I am frequently asked about a Matteson Coat of Arms and why when seen they can differ so greatly in appearance. I hope this helps to clear that up.

To begin there is no such thing as a "Family Crest" or a "Family Coat of Arms". Coats of arms were not awarded to a family or to a surname, but to individuals. This is why there is often more than one coat of arms associated with a given surname. And this is why there is no coat of arms or family crest for the family name "Matteson", only a coat of arms that was granted to someone with that name a long time ago.

In England and Scotland an individual, rather than a family, had a coat of arms. Coats of arms are legal property transmitted from father to son, wives and daughters could also bear arms modified to indicate their relation to the current holder of the arms. Undifferenced arms are used only by one person at any given time. Other descendants of the original bearer could bear the ancestral arms only with some difference, usually a color change or the addition of a distinguishing charge. In England and Scotland the use of arms is a matter of civil law, regulated in England by the College of Arms. In Scotland the Lord Lyon King of Arms has criminal jurisdiction to enforce the laws of arms.

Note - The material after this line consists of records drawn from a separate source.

Lemma claim_eval owner token now locked t :
  outbox_valid t →
  match candidate now locked t with
  | None => claimNext owner token now locked t = (Ok None, t)
  | Some c =>
      t !! oe_id c = Some c ∧ claimable now c = true ∧
      claimNext owner token now locked t =
        (Ok (Some {| ce_id := oe_id c; ce_topic := oe_topic c; ce_payload := oe_payload c;
                     ce_leaseToken := token |}), <[oe_id c := claim_row owner token now c]> t) ∧
      outbox_valid (<[oe_id c := claim_row owner token now c]> t)
  end.
Proof.
  intros Hv. unfold claimNext, gets, mbind, M_bind.
  destruct (candidate now locked t) as [c|] eqn:Hcand; [|done].
  apply candidate_claimable, rows_where in Hcand as (id & Hid & [Hcl _]%andb_prop).
  assert (oe_id c = id) as Hidc by (by eapply tk_keys). subst id.
  assert (c ∈ rows (sql_where (λ r, claimable now r) t)) as Hin by (apply rows_where; eauto).
  destruct (outbox_update_sound _ _ t Hv (claim_sound c owner token now t Hv Hin)) as [He Hv'].
  assert (Hset : sql_set (λ r, bool_decide (oe_id r = oe_id c)) (claim_row owner token now) t =
                 <[oe_id c := claim_row owner token now c]> t).
  { apply map_eq. intros id. rewrite sql_set_lookup.
    destruct (decide (id = oe_id c)) as [->|Hne].
    - rewrite lookup_insert_eq, Hid. simpl. by rewrite bool_decide_eq_true_2.
    - rewrite lookup_insert_ne by done. destruct (t !! id) as [r|] eqn:Hr; [simpl|done].
      rewrite bool_decide_eq_false_2; [done|]. pose proof (tk_keys _ _ _ _ Hv _ _ Hr); congruence. }
  rewrite He, Hset. rewrite Hset in Hv'. split_and!; [done|done| |done].
  rewrite (rows_where_unique _ _ (oe_id c)), Hid, bool_decide_eq_true_2; [done|done|].
  intros id' r Hr Hb%bool_decide_eq_true. pose proof (tk_keys _ _ _ _ Hv _ _ Hr); congruence.
Qed.

(** The two statements guarded by a lease: whether the lease is held decides
    the result, and only the leased row changes. *)
Definition held (id owner token : string) (now : Z) : Table OutboxEvent → bool :=
  selected (holds_lease id owner token now) id.
Definition if_held (id owner token : string) (now : Z) (f : OutboxEvent → OutboxEvent)
    : Table OutboxEvent → Table OutboxEvent :=
  alter_selected (holds_lease id owner token now) id f.

Lemma fenced_eval id owner token now (f : OutboxEvent → OutboxEvent) t :
  outbox_valid t → outbox_sound (holds_lease id owner token now) f t →
  (updated ← outbox_update (holds_lease id owner token now) f;
   mret (length updated =? 1)%nat) t =
    (Ok (held id owner token now t), if_held id owner token now f t) ∧
  outbox_valid (if_held id owner token now f t).
Proof.
  intros Hv Hs.
  destruct (update_one _ _ _ _ _ f id t Hv Hs) as [He Hv'].
  { by intros r (Hid&_)%holds_lease_spec. }
  split; [|done]. unfold outbox_update. rewrite (bind_ok _ _ _ _ _ He). unfold held, selected.
  destruct (t !! id) as [r|]; [|done]. by destruct (holds_lease _ _ _ _ r).
Qed.

(** ** Runs: any workers, any order, any clock readings *)

(** A new event: the columns' defaults. *)
Definition new_event (id topic : string) (payload : json) (now : Z) : OutboxEvent :=
  {| oe_id := id; oe_topic := topic; oe_payload := payload; oe_status := PENDING;
     oe_attempts := 0; oe_nextAttemptAt := None; oe_leaseOwner := None; oe_leaseToken := None;
     oe_leaseExpiresAt := None; oe_publishedAt := None; oe_lastErrorCode := None;
     oe_createdAt := now; oe_updatedAt := now |}.

Inductive outbox_action :=
| AInsert (id topic : string) (payload : json) (now : Z)
| AReclaim (now : Z)
| AClaim (leaseOwner leaseToken : string) (now : Z) (locked : string → bool)
| APublished (id leaseOwner leaseToken : string) (now : Z)
| ARetry (id leaseOwner leaseToken errorCode : string) (now : Z).

Inductive outbox_result :=
| RInserted
| RReclaimed (count : Z)
| RClaimed (event : option ClaimedOutboxEvent)
| RPublished (ok : bool)
| RRetried (ok : bool).

Definition perform (a : outbox_action) : OutboxM outbox_result :=
  match a with
  | AInsert id topic payload now =>
      sql_insert outbox_checks id (new_event id topic payload now);; mret RInserted
  | AReclaim now => n ← reclaimExpiredLeases now; mret (RReclaimed n)
  | AClaim owner token now locked => e ← claimNext owner token now locked; mret (RClaimed e)
  | APublished id owner token now => b ← markPublished id owner token now; mret (RPublished b)
  | ARetry id owner token code now => b ← retry id owner token code now; mret (RRetried b)
  end.

Fixpoint outbox_run (t : Table OutboxEvent) (l : list outbox_action)
    : Table OutboxEvent :=
  match l with
  | [] => t
  | a :: l' => outbox_run (snd (perform a t)) l'
  end.

Lemma outbox_run_app t l1 l2 : outbox_run t (l1 ++ l2) = outbox_run (outbox_run t l1) l2.
Proof. revert t. induction l1; simpl; auto. Qed.

(** The rows an action can leave in place of a row. *)
Inductive row_step : outbox_action → OutboxEvent → OutboxEvent → Prop :=
| RowSame a r : row_step a r r
| RowReclaimed now r : reclaimable now r = true →
    row_step (AReclaim now) r (reclaim_row now r)
| RowClaimed owner token now locked r : claimable now r = true →
    row_step (AClaim owner token now locked) r (claim_row owner token now r)
| RowPublished id owner token now r : holds_lease id owner token now r = true →
    row_step (APublished id owner token now) r (published_row now r)
| RowRetried id owner token code now r : holds_lease id owner token now r = true →
    row_step (ARetry id owner token code now) r (retry_row code now r).

Definition row_steps : relation OutboxEvent := rtc (λ r r', ∃ a, row_step a r r').

Lemma perform_insert_eval id topic payload now t :
  outbox_valid t →
  match t !! id with
  | Some _ => perform (AInsert id topic payload now) t = (Throw UniqueViolation, t)
  | None =>
      perform (AInsert id topic payload now) t =
        (Ok RInserted, <[id := new_event id topic payload now]> t) ∧
      outbox_valid (<[id := new_event id topic payload now]> t)
  end.
Proof.
  intros Hv. simpl. unfold sql_insert, mbind, M_bind.
  destruct (t !! id) as [r|] eqn:Hid; [done|]. simpl. split; [done|].
  apply table_ok_insert; [done..|simpl; lia].
Qed.

Lemma if_held_cases id owner token now f t :
  if_held id owner token now f t = if held id owner token now t then alter f id t else t.
Proof. done. Qed.

Lemma published_eval id owner token now t :
  outbox_valid t →
  markPublished id owner token now t =
    (Ok (held id owner token now t), if_held id owner token now (published_row now) t) ∧
  outbox_valid (if_held id owner token now (published_row now) t).
Proof. intros Hv. exact (fenced_eval _ _ _ _ _ t Hv (published_sound _ _ _ _ t Hv)). Qed.

Lemma retry_eval id owner token code now t :
  outbox_valid t →
  retry id owner token code now t =
    (Ok (held id owner token now t), if_held id owner token now (retry_row code now) t) ∧
  outbox_valid (if_held id owner token now (retry_row code now) t).
Proof. intros Hv. exact (fenced_eval _ _ _ _ _ t Hv (retry_sound _ _ _ _ _ t Hv)). Qed.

The bearing of private coats of arms is not regulated in most other countries, including the United States. In the United States heraldry, except for the official seals, badges, insignia, decorations and medals of the country and the states, is unprotected unless it has been registered as a trade mark or has being copyrighted under U. S. law. You may adopt and display anything you like, including the coat of arms of someone who once bore your surname whether you are directly related to him or not as long as they do not infringe on insignia covered by trademark and copyright laws. Although by doing so you may be guilty of violating the laws of a foreign country and subject to its penalties if those arms are acknowledged to be belonging to the descendants of any of their nationals by the heraldic offices of that country.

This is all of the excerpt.